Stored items
(** A row of [audit_logs], without [id]. *)
Record audit_log_row := {
  audit_user_id : option UUID;
  audit_action : string;
  audit_resource : option string;
  audit_resource_id : option UUID;
  audit_details : option string;
  audit_ip_address : option string;
  audit_user_agent : option string;
  audit_correlation_id : option UUID;
  audit_created_at : option timestamptz
}.

Record database := {
  roles : gmap UUID role_row;
  role_features : gmap UUID role_feature_row;
  users : gmap UUID user_row;
  jobs : gmap UUID job_row;
  glossaries : gmap UUID glossary_row;
  glossary_entries : gmap UUID glossary_entry_row;
  audit_logs : gmap UUID audit_log_row
}.

(** [ON DELETE SET NULL] of [glossaries.user_id], an update of the row, on
    which the trigger [update_glossaries_updated_at] sets [updated_at]. *)
Definition orphan_glossary (now : timestamptz) (uid : UUID) (g : glossary_row)
    : glossary_row :=
  if bool_decide (glossary_user_id g = Some uid)
  then {| glossary_user_id := None;
          glossary_name := glossary_name g;
          glossary_description := glossary_description g;
          glossary_source_language := glossary_source_language g;
          glossary_target_language := glossary_target_language g;
          glossary_is_global := glossary_is_global g;
          glossary_version := glossary_version g;
          glossary_created_at := glossary_created_at g;
          glossary_updated_at := Some now |}
  else g.

(** [ON DELETE SET NULL] of [audit_logs.user_id]; the table has no
    trigger. *)
Definition orphan_audit_log (uid : UUID) (a : audit_log_row) : audit_log_row :=
  if bool_decide (audit_user_id a = Some uid)
  then {| audit_user_id := None;
          audit_action := audit_action a;
          audit_resource := audit_resource a;
          audit_resource_id := audit_resource_id a;
          audit_details := audit_details a;
          audit_ip_address := audit_ip_address a;
          audit_user_agent := audit_user_agent a;
          audit_correlation_id := audit_correlation_id a;
          audit_created_at := audit_created_at a |}
  else a.

(** [DELETE FROM users WHERE id = uid] at [NOW() = now]: the user's jobs
    go with it ([ON DELETE CASCADE]); its glossaries and audit logs stay,
    without owner ([ON DELETE SET NULL]). *)
Definition delete_user (now : timestamptz) (uid : UUID) (d : database)
    : database :=
  match users d !! uid with
  | None => d
  | Some _ =>
      {| roles := roles d;
         role_features := role_features d;
         users := delete uid (users d);
         jobs := filter (λ kr, job_user_id kr.2 ≠ uid) (jobs d);
         glossaries := orphan_glossary now uid <$> glossaries d;
         glossary_entries := glossary_entries d;
         audit_logs := orphan_audit_log uid <$> audit_logs d |}
  end.

Inductive sql_error := foreign_key_violation | unique_violation.

(** [DELETE FROM roles WHERE id = rid]: refused while a user has the role
    ([users.role_id] references [roles(id)] with no action); otherwise the
    role's features go with it ([ON DELETE CASCADE]). *)
Definition delete_role (rid : UUID) (d : database) : sql_error + database :=
  match roles d !! rid with
  | None => inr d
  | Some _ =>
      if bool_decide (map_Exists (λ _ u, user_role_id u = rid) (users d))
      then inl foreign_key_violation
      else inr {| roles := delete rid (roles d);
                  role_features :=
                    filter (λ kr, feature_role_id kr.2 ≠ rid) (role_features d);
                  users := users d;
                  jobs := jobs d;
                  glossaries := glossaries d;
                  glossary_entries := glossary_entries d;
                  audit_logs := audit_logs d |}
  end.

(** The references the schema declares. *)
Definition references_hold (d : database) : Prop :=
  (∀ k f, role_features d !! k = Some f → is_Some (roles d !! feature_role_id f))
  ∧ (∀ k u, users d !! k = Some u → is_Some (roles d !! user_role_id u))
  ∧ (∀ k j, jobs d !! k = Some j → is_Some (users d !! job_user_id j))
  ∧ (∀ k g uid, glossaries d !! k = Some g → glossary_user_id g = Some uid →
       is_Some (users d !! uid))
  ∧ (∀ k e, glossary_entries d !! k = Some e →
       is_Some (glossaries d !! entry_glossary_id e))
  ∧ (∀ k a uid, audit_logs d !! k = Some a → audit_user_id a = Some uid →
       is_Some (users d !! uid)).

End Schema.

(** ** Sample values for the pages and the schema *)

Module PageSamples.
Import Types JS.

(** Upper- and lower-casing of the ASCII letters, which is what
    [toUpperCase] and [toLowerCase] do on ASCII strings. *)
Definition ascii_upper (s : jsstring) : jsstring :=
  map (λ c, if ((97 <=? c) && (c <=? 122))%N then (c - 32)%N else c) s.

Definition ascii_lower (s : jsstring) : jsstring :=
  map (λ c, if ((65 <=? c) && (c <=? 90))%N then (c + 32)%N else c) s.

Definition sample_role : Schema.role_row :=
  {| Schema.role_name := "translator"%string;
     Schema.role_description := None;
     Schema.role_is_default := Some true;
     Schema.role_created_at := None;
     Schema.role_updated_at := None |}.

Definition sample_user : Schema.user_row :=
  {| Schema.user_username := "amal"%string;
     Schema.user_email := None;
     Schema.user_display_name := None;
     Schema.user_role_id := 100%N;
     Schema.user_is_active := Some true;
     Schema.user_created_at := None;
     Schema.user_updated_at := None;
     Schema.user_last_login := None |}.

(** The jobs, glossary and entry of [sample_db] with the user the jobs
    belong to and the user's role. *)
Definition sample_database : Schema.database :=
  {| Schema.roles := {[ 100%N := sample_role ]};
     Schema.role_features := ∅;
     Schema.users := {[ 1%N := sample_user ]};
     Schema.jobs := Database.jobs Samples.sample_db;
     Schema.glossaries := Database.glossaries Samples.sample_db;
     Schema.glossary_entries := Database.glossary_entries Samples.sample_db;
     Schema.audit_logs := ∅ |}.

Definition legal_glossary : GlossaryPage.Glossary :=
  {| GlossaryPage.glossary_id := js "g1";
     GlossaryPage.glossary_name := js "Legal";
     GlossaryPage.glossary_entry_count := 2 |}.

Definition medical_glossary : GlossaryPage.Glossary :=
  {| GlossaryPage.glossary_id := js "g2";
     GlossaryPage.glossary_name := js "Medical";
     GlossaryPage.glossary_entry_count := 0 |}.

(** The glossary page with two glossaries, the first one selected. *)
Definition sample_glossary_state : GlossaryPage.State :=
  {| GlossaryPage.glossaries := [legal_glossary; medical_glossary];
     GlossaryPage.selectedGlossary := Some legal_glossary |}.

Definition sample_entries : list GlossaryPage.Entry :=
  [ {| GlossaryPage.entry_id := js "e1";
       GlossaryPage.source_term := js "Contract";
       GlossaryPage.target_term := js "eaqd";
       GlossaryPage.entry_context := None |};
    {| GlossaryPage.entry_id := js "e2";
       GlossaryPage.source_term := js "Court";
       GlossaryPage.target_term := js "mahkama";
       GlossaryPage.entry_context := None |} ].

Definition sample_auth_user : DashboardLayout.AuthUser :=
  {| DashboardLayout.user_username := Some (js "amal");
     DashboardLayout.user_display_name := Some (js " amal  haddad ");
     DashboardLayout.user_email := None;
     DashboardLayout.user_features := Some [js "TRANSLATE_TEXT"] |}.
(** X11. [n] visits recorded one after the other add [n] clicks to the
    row of the id and change nothing else of it. *)
Theorem incrementViewCount_times_counts (n : nat) (id : string) (c : Cloud)
    (a : Attributes) :
  table c !! getKeyStruct id = Some a ->
  table (snd (incrementViewCount_times n id c)) !! getKeyStruct id
  = Some (mkAttributes (full_hash a) (stats_clicks a + Z.of_nat n)
            (creation_ip a) (creation_date a) (named_metadata a)).
Proof.
  revert c a. induction n as [|n IH]; intros c a Hrow.
  - simpl. rewrite Hrow, Z.add_0_r. destruct a; reflexivity.
  - cbn [incrementViewCount_times]. unfold bind.
    rewrite incrementViewCount_run, Hrow. cbn iota beta zeta.
    rewrite (IH _ (mkAttributes (full_hash a) (stats_clicks a + 1)
                     (creation_ip a) (creation_date a) (named_metadata a))).
    + simpl. do 2 f_equal. lia.
    + simpl. apply lookup_insert_eq.
Qed.

(** The counter changes neither the keys of the table nor the full hash
    of any row. *)
Lemma incrementViewCount_same_links (fault : option Error) (id : string)
    (c : Cloud) (key : string * string) :
  table (snd (incrementViewCount fault id c)) !! key = table c !! key \/
  exists a, table c !! key = Some a /\
    table (snd (incrementViewCount fault id c)) !! key
    = Some (mkAttributes (full_hash a) (stats_clicks a + 1) (creation_ip a)
              (creation_date a) (named_metadata a)).
Proof.
  rewrite incrementViewCount_run.
  destruct fault as [e|]; simpl; [auto|].
  destruct (table c !! getKeyStruct id) as [a|] eqn:Hrow; simpl; [|auto].
  destruct (decide (getKeyStruct id = key)) as [<-|Hne].
  - right. exists a. split; [assumption|apply lookup_insert_eq].
  - left. apply lookup_insert_ne. assumption.
Qed.

Lemma incrementViewCount_bucket (fault : option Error) (id : string) (c : Cloud) :
  bucket (snd (incrementViewCount fault id c)) = bucket c.
Proof.
  rewrite incrementViewCount_run.
  destruct fault, (table c !! getKeyStruct id); reflexivity.
Qed.

(** X12. Counting a view of any id, whatever becomes of the update,
    changes the answer of [expandId] for no id: the link expands to the
    same content, metadata and creation date, or is rejected with the
    same error. *)
Theorem incrementViewCount_keeps_links (fault : option Error)
    (id id' : string) (c : Cloud) :
  fst (expandId storagePrefix id' (snd (incrementViewCount fault id c)))
  = fst (expandId storagePrefix id' c).
Proof.
  rewrite !expandId_run. simpl. rewrite incrementViewCount_bucket.
  destruct (incrementViewCount_same_links fault id c (getKeyStruct id'))
    as [->|(a & Ha & ->)]; [reflexivity|].
  rewrite Ha. reflexivity.
Qed.

End ViewCountFacts.

(** ** What the resolver depends on *)

Section ResolverFacts.

(** The answer of the resolver carries over to any table on which its
    reading of the candidates stays true. *)
Lemma resolution_transfer (hash : string) (c c' : Cloud) :
  (forall i, claimed_by_other (table c) hash i ->
             claimed_by_other (table c') hash i) ->
  (forall i present, settles (table c) hash i present ->
                     settles (table c') hash i present) ->
  fst (findUniqueSubhash hash c') = fst (findUniqueSubhash hash c).
Proof.
  intros Hclaimed Hsettles.
  pose proof (findUniqueSubhash_spec hash c) as Hspec.
  destruct (fst (findUniqueSubhash hash c)) as [r|e].
  - destruct Hspec as (j & Hj & Hbelow & Hset & ->).
    rewrite (findUniqueSubhash_settled hash c' j (SubHash.alreadyPresent r));
      auto.
  - destruct Hspec as [-> Hall].
    pose proof (findUniqueSubhash_spec hash c') as Hspec'.
    destruct (fst (findUniqueSubhash hash c')) as [r'|e'].
    + destruct Hspec' as (j & Hj & _ & Hset & _). exfalso.
      apply (settles_not_claimed _ _ _ _ Hset). auto.
    + destruct Hspec' as [-> _]. reflexivity.
Qed.
(** A turn that downloads and replaces, as a whole. *)
Lemma update_repository_replaced
    (cfg : gmap string string)
    (repo local_file version_pattern repo_name v url x : string)
    (local_ver remote_ver : Version.t) (rel : release) (r : response)
    (f : frame) (s : state) :
  cfg !! "github_repo" = Some repo ->
  cfg !! "local_file" = Some local_file ->
  cfg !! "version_pattern" = Some version_pattern ->
  cfg !! "name" = Some repo_name ->
  fst (run (get_local_version local_file version_pattern) s) = Ok (Some v) ->
  v <> "" ->
  Version.parse v = Some local_ver ->
  fst (run (get_latest_release repo) s) = Ok rel ->
  Version.parse (remote_version_string rel) = Some remote_ver ->
  Version.gt remote_ver local_ver = true ->
  find_first_asset (assets rel)
    (default version_pattern (cfg !! "asset_pattern")) = Ok (Some url) ->
  url <> "" ->
  net url = Response r ->
  fst (run (download_file url (local_file +:+ ".tmp")) s) = Ok x ->
  remove_fails local_file = false ->
  rename_fails (local_file +:+ ".tmp") local_file = false ->
  exists evs,
    update_repository cfg f s =
    (Ok true, f,
     {| fs := <[local_file := concat (chunks r)]>
                (delete (local_file +:+ ".tmp") (fs s));
        trace := (trace s ++ evs)%list |}) /\
    downloads evs = [(url, local_file +:+ ".tmp")] /\
    requested evs = [api_url repo; url].
Proof.
  intros Hrepo Hfile Hpat Hname Hlocal Hv Hlv Hrel Hrv Hgt Hfind Hurl Hnet Hdl
    Hrm Hrn.
  rewrite (update_repository_compared _ _ _ _ _ Hrepo Hfile Hpat Hname
             _ v local_ver rel remote_ver) by done.
  rewrite VersionFacts.gt_not_le in Hgt.
  destruct (Version.le remote_ver local_ver); [done|].
  destruct (replace_download_ok rel
              (default version_pattern (cfg !! "asset_pattern"))
              local_file repo_name url x
              {["repo_name" := repo_name]}
              (logged s (compared_events cfg repo local_file version_pattern
                           repo_name local_ver remote_ver))
              Hfind Hurl Hrm Hrn
              ltac:(by rewrite (download_outcome_any_state _ _ _ s)))
    as (r' & Hnet' & ->).
  rewrite Hnet in Hnet'. injection Hnet' as <-.
  destruct (file_ops_only _
              (file_ops_chunks (local_file +:+ ".tmp") (chunks r)))
    as (_ & Hreq & _ & Hdown & _).
  simpl. rewrite <- app_assoc.
  eexists. split; [reflexivity|]. unfold compared_events. split.
  - split_trace. simpl. rewrite Hdown. by case_bool_decide.
  - split_trace. simpl. rewrite Hreq. by case_bool_decide.
Qed.
(** * Properties *)

(** ** Paths *)

Lemma prefix_snoc_inv (k p : path) (n : string) :
  k `prefix_of` p ++ [n] → k `prefix_of` p ∨ k = p ++ [n].
Proof.
  intros [r Hr]. destruct (decide (r = [])) as [->|Hne].
  - right. by rewrite app_nil_r in Hr.
  - left. destruct (exists_last Hne) as (r' & x & ->).
    rewrite app_assoc in Hr. apply app_inj_tail in Hr as [-> _].
    by exists r'.
Qed.

Lemma prefix_comparable (p q k : path) :
  p `prefix_of` k → q `prefix_of` k → related p q.
Proof.
  intros Hp Hq. destruct (prefix_weak_total p q k Hp Hq); [by left | by right].
Qed.

Lemma unrelated_below (c b rel : path) : ¬ related c b → ¬ related b (c ++ rel).
Proof.
  intros Hcb [H|H].
  - apply Hcb. apply (prefix_comparable c b (c ++ rel)); [by apply prefix_app_r | done].
  - apply Hcb. left. etrans; [|exact H]. by apply prefix_app_r.
Qed.

Lemma unrelated_sym (c b : path) : ¬ related c b → ¬ related b c.
Proof. intros H [?|?]; apply H; [by right | by left]. Qed.

Lemma unrelated_snoc (src dst : path) (n : string) :
  ¬ related src dst → ¬ related (src ++ [n]) (dst ++ [n]).
Proof.
  intros H [Hp|Hp].
  - apply prefix_snoc_inv in Hp as [Hp|Hp].
    + apply H. left. etrans; [|exact Hp]. by apply prefix_app_r.
    + apply app_inj_tail in Hp as [-> _]. apply H. by left.
  - apply prefix_snoc_inv in Hp as [Hp|Hp].
    + apply H. right. etrans; [|exact Hp]. by apply prefix_app_r.
    + apply app_inj_tail in Hp as [-> _]. apply H. by left.
Qed.

Lemma child_of_Some (p k : path) (n : string) :
  child_of p k = Some n ↔ k = p ++ [n].
Proof.
  unfold child_of. split.
  - destruct (last k) as [m|]; [|done]. case_decide; [|done]. by intros [= <-].
  - intros ->. rewrite last_snoc. by rewrite decide_True.
Qed.

(** ** The filesystem operations *)

Lemma lookup_remove_tree (p k : path) (fs : FS) :
  remove_tree p fs !! k = if decide (p `prefix_of` k) then None else fs !! k.
Proof.
  unfold remove_tree. case_decide as Hp.
  - apply map_lookup_filter_None. right. intros x _ Hn. by apply Hn.
  - destruct (fs !! k) as [x|] eqn:Hk.
    + apply map_lookup_filter_Some. done.
    + apply map_lookup_filter_None. by left.
Qed.

Lemma dir_entries_elem (fs : FS) (p : path) (n : string) (d : bool) :
  (n, d) ∈ dir_entries fs p ↔ ∃ v, fs !! (p ++ [n]) = Some v ∧ d = is_dir v.
Proof.
  unfold dir_entries. rewrite merge_sort_Permutation, list_elem_of_omap. split.
  - intros ([k v] & Hin & Hf). apply elem_of_map_to_list in Hin. simpl in Hf.
    destruct (child_of p k) as [m|] eqn:Hc; simplify_eq/=.
    apply child_of_Some in Hc as ->. eauto.
  - intros (v & Hv & ->). exists (p ++ [n], v). split.
    + by apply elem_of_map_to_list.
    + simpl. by rewrite (proj2 (child_of_Some p (p ++ [n]) n) eq_refl).
Qed.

- Exercise aim
From the data above, reproduce word for word the lines running from the line with "audit_action : string;" to the line with "glossary_name := glossary_name g;", ends included.

- Output of the exercise
  audit_action : string;
  audit_resource : option string;
  audit_resource_id : option UUID;
  audit_details : option string;
  audit_ip_address : option string;
  audit_user_agent : option string;
  audit_correlation_id : option UUID;
  audit_created_at : option timestamptz
}.

Record database := {
  roles : gmap UUID role_row;
  role_features : gmap UUID role_feature_row;
  users : gmap UUID user_row;
  jobs : gmap UUID job_row;
  glossaries : gmap UUID glossary_row;
  glossary_entries : gmap UUID glossary_entry_row;
  audit_logs : gmap UUID audit_log_row
}.

(** [ON DELETE SET NULL] of [glossaries.user_id], an update of the row, on
    which the trigger [update_glossaries_updated_at] sets [updated_at]. *)
Definition orphan_glossary (now : timestamptz) (uid : UUID) (g : glossary_row)
    : glossary_row :=
  if bool_decide (glossary_user_id g = Some uid)
  then {| glossary_user_id := None;
          glossary_name := glossary_name g;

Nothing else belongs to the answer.